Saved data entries
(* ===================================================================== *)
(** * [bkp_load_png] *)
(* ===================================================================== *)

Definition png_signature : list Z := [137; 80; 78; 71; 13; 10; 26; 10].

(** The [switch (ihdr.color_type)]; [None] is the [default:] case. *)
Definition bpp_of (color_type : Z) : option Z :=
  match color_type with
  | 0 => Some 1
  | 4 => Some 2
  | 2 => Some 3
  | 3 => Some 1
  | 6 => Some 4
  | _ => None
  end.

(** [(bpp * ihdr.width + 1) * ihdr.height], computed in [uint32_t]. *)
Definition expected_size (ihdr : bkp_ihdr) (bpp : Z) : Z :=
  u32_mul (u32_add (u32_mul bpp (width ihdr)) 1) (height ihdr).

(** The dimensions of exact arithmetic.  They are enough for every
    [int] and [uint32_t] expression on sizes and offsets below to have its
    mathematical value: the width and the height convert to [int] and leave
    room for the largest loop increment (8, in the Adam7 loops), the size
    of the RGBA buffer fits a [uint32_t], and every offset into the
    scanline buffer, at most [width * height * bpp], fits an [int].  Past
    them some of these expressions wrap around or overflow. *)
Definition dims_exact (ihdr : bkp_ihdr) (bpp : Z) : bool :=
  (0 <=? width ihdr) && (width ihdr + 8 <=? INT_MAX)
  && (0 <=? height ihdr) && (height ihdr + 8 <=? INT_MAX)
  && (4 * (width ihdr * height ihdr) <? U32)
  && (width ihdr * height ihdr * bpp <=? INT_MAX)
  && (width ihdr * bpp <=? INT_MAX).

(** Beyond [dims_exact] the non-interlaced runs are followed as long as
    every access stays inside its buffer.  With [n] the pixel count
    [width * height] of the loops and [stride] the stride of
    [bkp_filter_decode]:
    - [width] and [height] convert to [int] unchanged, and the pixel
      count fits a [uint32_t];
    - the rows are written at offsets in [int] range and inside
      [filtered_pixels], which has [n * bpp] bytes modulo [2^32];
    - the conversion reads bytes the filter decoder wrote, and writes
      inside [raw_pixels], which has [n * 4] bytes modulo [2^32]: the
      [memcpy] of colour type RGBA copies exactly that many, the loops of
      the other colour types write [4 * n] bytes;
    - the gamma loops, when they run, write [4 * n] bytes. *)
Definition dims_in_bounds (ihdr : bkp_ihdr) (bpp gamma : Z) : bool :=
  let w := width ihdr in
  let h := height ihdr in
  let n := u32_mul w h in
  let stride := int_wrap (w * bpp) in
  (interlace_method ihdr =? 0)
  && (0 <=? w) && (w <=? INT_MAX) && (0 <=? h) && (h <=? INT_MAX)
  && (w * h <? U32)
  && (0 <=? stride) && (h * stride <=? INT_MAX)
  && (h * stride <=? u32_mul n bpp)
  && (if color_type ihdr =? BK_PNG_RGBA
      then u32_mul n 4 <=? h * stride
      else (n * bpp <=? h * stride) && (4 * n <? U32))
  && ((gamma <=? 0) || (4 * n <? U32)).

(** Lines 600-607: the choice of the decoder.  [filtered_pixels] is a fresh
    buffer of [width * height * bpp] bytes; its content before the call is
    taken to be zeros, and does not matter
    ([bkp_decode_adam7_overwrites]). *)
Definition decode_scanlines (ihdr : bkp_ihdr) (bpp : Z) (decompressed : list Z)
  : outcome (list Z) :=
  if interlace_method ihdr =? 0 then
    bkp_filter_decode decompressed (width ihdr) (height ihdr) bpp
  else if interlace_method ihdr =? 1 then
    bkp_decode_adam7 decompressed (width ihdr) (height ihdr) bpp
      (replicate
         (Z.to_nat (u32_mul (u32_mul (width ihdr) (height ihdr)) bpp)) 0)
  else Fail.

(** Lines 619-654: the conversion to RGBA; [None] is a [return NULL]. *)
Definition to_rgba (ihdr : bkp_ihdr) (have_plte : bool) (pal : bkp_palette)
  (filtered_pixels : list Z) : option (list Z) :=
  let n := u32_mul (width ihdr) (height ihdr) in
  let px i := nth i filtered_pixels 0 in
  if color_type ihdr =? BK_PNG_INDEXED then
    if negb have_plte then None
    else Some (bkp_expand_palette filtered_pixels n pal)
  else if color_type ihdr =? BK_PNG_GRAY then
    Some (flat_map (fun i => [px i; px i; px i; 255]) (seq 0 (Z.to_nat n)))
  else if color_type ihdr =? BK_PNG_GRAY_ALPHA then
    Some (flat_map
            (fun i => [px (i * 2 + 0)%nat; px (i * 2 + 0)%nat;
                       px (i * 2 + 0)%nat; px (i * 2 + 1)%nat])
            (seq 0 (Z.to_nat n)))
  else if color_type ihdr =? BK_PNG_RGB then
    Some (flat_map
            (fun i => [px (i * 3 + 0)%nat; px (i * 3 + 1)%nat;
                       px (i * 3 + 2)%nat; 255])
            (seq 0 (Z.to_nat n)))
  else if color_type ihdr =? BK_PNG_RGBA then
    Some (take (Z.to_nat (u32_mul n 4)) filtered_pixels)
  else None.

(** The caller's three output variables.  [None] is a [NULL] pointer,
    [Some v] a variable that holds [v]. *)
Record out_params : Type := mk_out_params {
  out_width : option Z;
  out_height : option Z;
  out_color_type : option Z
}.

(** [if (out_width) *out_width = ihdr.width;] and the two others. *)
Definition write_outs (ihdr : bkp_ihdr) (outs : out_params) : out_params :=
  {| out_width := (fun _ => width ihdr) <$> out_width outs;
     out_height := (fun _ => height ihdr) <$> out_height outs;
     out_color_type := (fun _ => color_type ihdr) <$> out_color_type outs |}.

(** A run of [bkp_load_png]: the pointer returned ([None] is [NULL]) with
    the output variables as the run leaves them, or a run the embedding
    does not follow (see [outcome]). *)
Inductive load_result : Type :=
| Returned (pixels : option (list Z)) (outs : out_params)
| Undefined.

Instructions to follow
Transcribe each record above exactly. Skip none.

Answer for this exercise
(* ===================================================================== *)
(** * [bkp_load_png] *)
(* ===================================================================== *)

Definition png_signature : list Z := [137; 80; 78; 71; 13; 10; 26; 10].

(** The [switch (ihdr.color_type)]; [None] is the [default:] case. *)
Definition bpp_of (color_type : Z) : option Z :=
  match color_type with
  | 0 => Some 1
  | 4 => Some 2
  | 2 => Some 3
  | 3 => Some 1
  | 6 => Some 4
  | _ => None
  end.

(** [(bpp * ihdr.width + 1) * ihdr.height], computed in [uint32_t]. *)
Definition expected_size (ihdr : bkp_ihdr) (bpp : Z) : Z :=
  u32_mul (u32_add (u32_mul bpp (width ihdr)) 1) (height ihdr).

(** The dimensions of exact arithmetic.  They are enough for every
    [int] and [uint32_t] expression on sizes and offsets below to have its
    mathematical value: the width and the height convert to [int] and leave
    room for the largest loop increment (8, in the Adam7 loops), the size
    of the RGBA buffer fits a [uint32_t], and every offset into the
    scanline buffer, at most [width * height * bpp], fits an [int].  Past
    them some of these expressions wrap around or overflow. *)
Definition dims_exact (ihdr : bkp_ihdr) (bpp : Z) : bool :=
  (0 <=? width ihdr) && (width ihdr + 8 <=? INT_MAX)
  && (0 <=? height ihdr) && (height ihdr + 8 <=? INT_MAX)
  && (4 * (width ihdr * height ihdr) <? U32)
  && (width ihdr * height ihdr * bpp <=? INT_MAX)
  && (width ihdr * bpp <=? INT_MAX).

(** Beyond [dims_exact] the non-interlaced runs are followed as long as
    every access stays inside its buffer.  With [n] the pixel count
    [width * height] of the loops and [stride] the stride of
    [bkp_filter_decode]:
    - [width] and [height] convert to [int] unchanged, and the pixel
      count fits a [uint32_t];
    - the rows are written at offsets in [int] range and inside
      [filtered_pixels], which has [n * bpp] bytes modulo [2^32];
    - the conversion reads bytes the filter decoder wrote, and writes
      inside [raw_pixels], which has [n * 4] bytes modulo [2^32]: the
      [memcpy] of colour type RGBA copies exactly that many, the loops of
      the other colour types write [4 * n] bytes;
    - the gamma loops, when they run, write [4 * n] bytes. *)
Definition dims_in_bounds (ihdr : bkp_ihdr) (bpp gamma : Z) : bool :=
  let w := width ihdr in
  let h := height ihdr in
  let n := u32_mul w h in
  let stride := int_wrap (w * bpp) in
  (interlace_method ihdr =? 0)
  && (0 <=? w) && (w <=? INT_MAX) && (0 <=? h) && (h <=? INT_MAX)
  && (w * h <? U32)
  && (0 <=? stride) && (h * stride <=? INT_MAX)
  && (h * stride <=? u32_mul n bpp)
  && (if color_type ihdr =? BK_PNG_RGBA
      then u32_mul n 4 <=? h * stride
      else (n * bpp <=? h * stride) && (4 * n <? U32))
  && ((gamma <=? 0) || (4 * n <? U32)).

(** Lines 600-607: the choice of the decoder.  [filtered_pixels] is a fresh
    buffer of [width * height * bpp] bytes; its content before the call is
    taken to be zeros, and does not matter
    ([bkp_decode_adam7_overwrites]). *)
Definition decode_scanlines (ihdr : bkp_ihdr) (bpp : Z) (decompressed : list Z)
  : outcome (list Z) :=
  if interlace_method ihdr =? 0 then
    bkp_filter_decode decompressed (width ihdr) (height ihdr) bpp
  else if interlace_method ihdr =? 1 then
    bkp_decode_adam7 decompressed (width ihdr) (height ihdr) bpp
      (replicate
         (Z.to_nat (u32_mul (u32_mul (width ihdr) (height ihdr)) bpp)) 0)
  else Fail.

(** Lines 619-654: the conversion to RGBA; [None] is a [return NULL]. *)
Definition to_rgba (ihdr : bkp_ihdr) (have_plte : bool) (pal : bkp_palette)
  (filtered_pixels : list Z) : option (list Z) :=
  let n := u32_mul (width ihdr) (height ihdr) in
  let px i := nth i filtered_pixels 0 in
  if color_type ihdr =? BK_PNG_INDEXED then
    if negb have_plte then None
    else Some (bkp_expand_palette filtered_pixels n pal)
  else if color_type ihdr =? BK_PNG_GRAY then
    Some (flat_map (fun i => [px i; px i; px i; 255]) (seq 0 (Z.to_nat n)))
  else if color_type ihdr =? BK_PNG_GRAY_ALPHA then
    Some (flat_map
            (fun i => [px (i * 2 + 0)%nat; px (i * 2 + 0)%nat;
                       px (i * 2 + 0)%nat; px (i * 2 + 1)%nat])
            (seq 0 (Z.to_nat n)))
  else if color_type ihdr =? BK_PNG_RGB then
    Some (flat_map
            (fun i => [px (i * 3 + 0)%nat; px (i * 3 + 1)%nat;
                       px (i * 3 + 2)%nat; 255])
            (seq 0 (Z.to_nat n)))
  else if color_type ihdr =? BK_PNG_RGBA then
    Some (take (Z.to_nat (u32_mul n 4)) filtered_pixels)
  else None.

(** The caller's three output variables.  [None] is a [NULL] pointer,
    [Some v] a variable that holds [v]. *)
Record out_params : Type := mk_out_params {
  out_width : option Z;
  out_height : option Z;
  out_color_type : option Z
}.

(** [if (out_width) *out_width = ihdr.width;] and the two others. *)
Definition write_outs (ihdr : bkp_ihdr) (outs : out_params) : out_params :=
  {| out_width := (fun _ => width ihdr) <$> out_width outs;
     out_height := (fun _ => height ihdr) <$> out_height outs;
     out_color_type := (fun _ => color_type ihdr) <$> out_color_type outs |}.

(** A run of [bkp_load_png]: the pointer returned ([None] is [NULL]) with
    the output variables as the run leaves them, or a run the embedding
    does not follow (see [outcome]). *)
Inductive load_result : Type :=
| Returned (pixels : option (list Z)) (outs : out_params)
| Undefined.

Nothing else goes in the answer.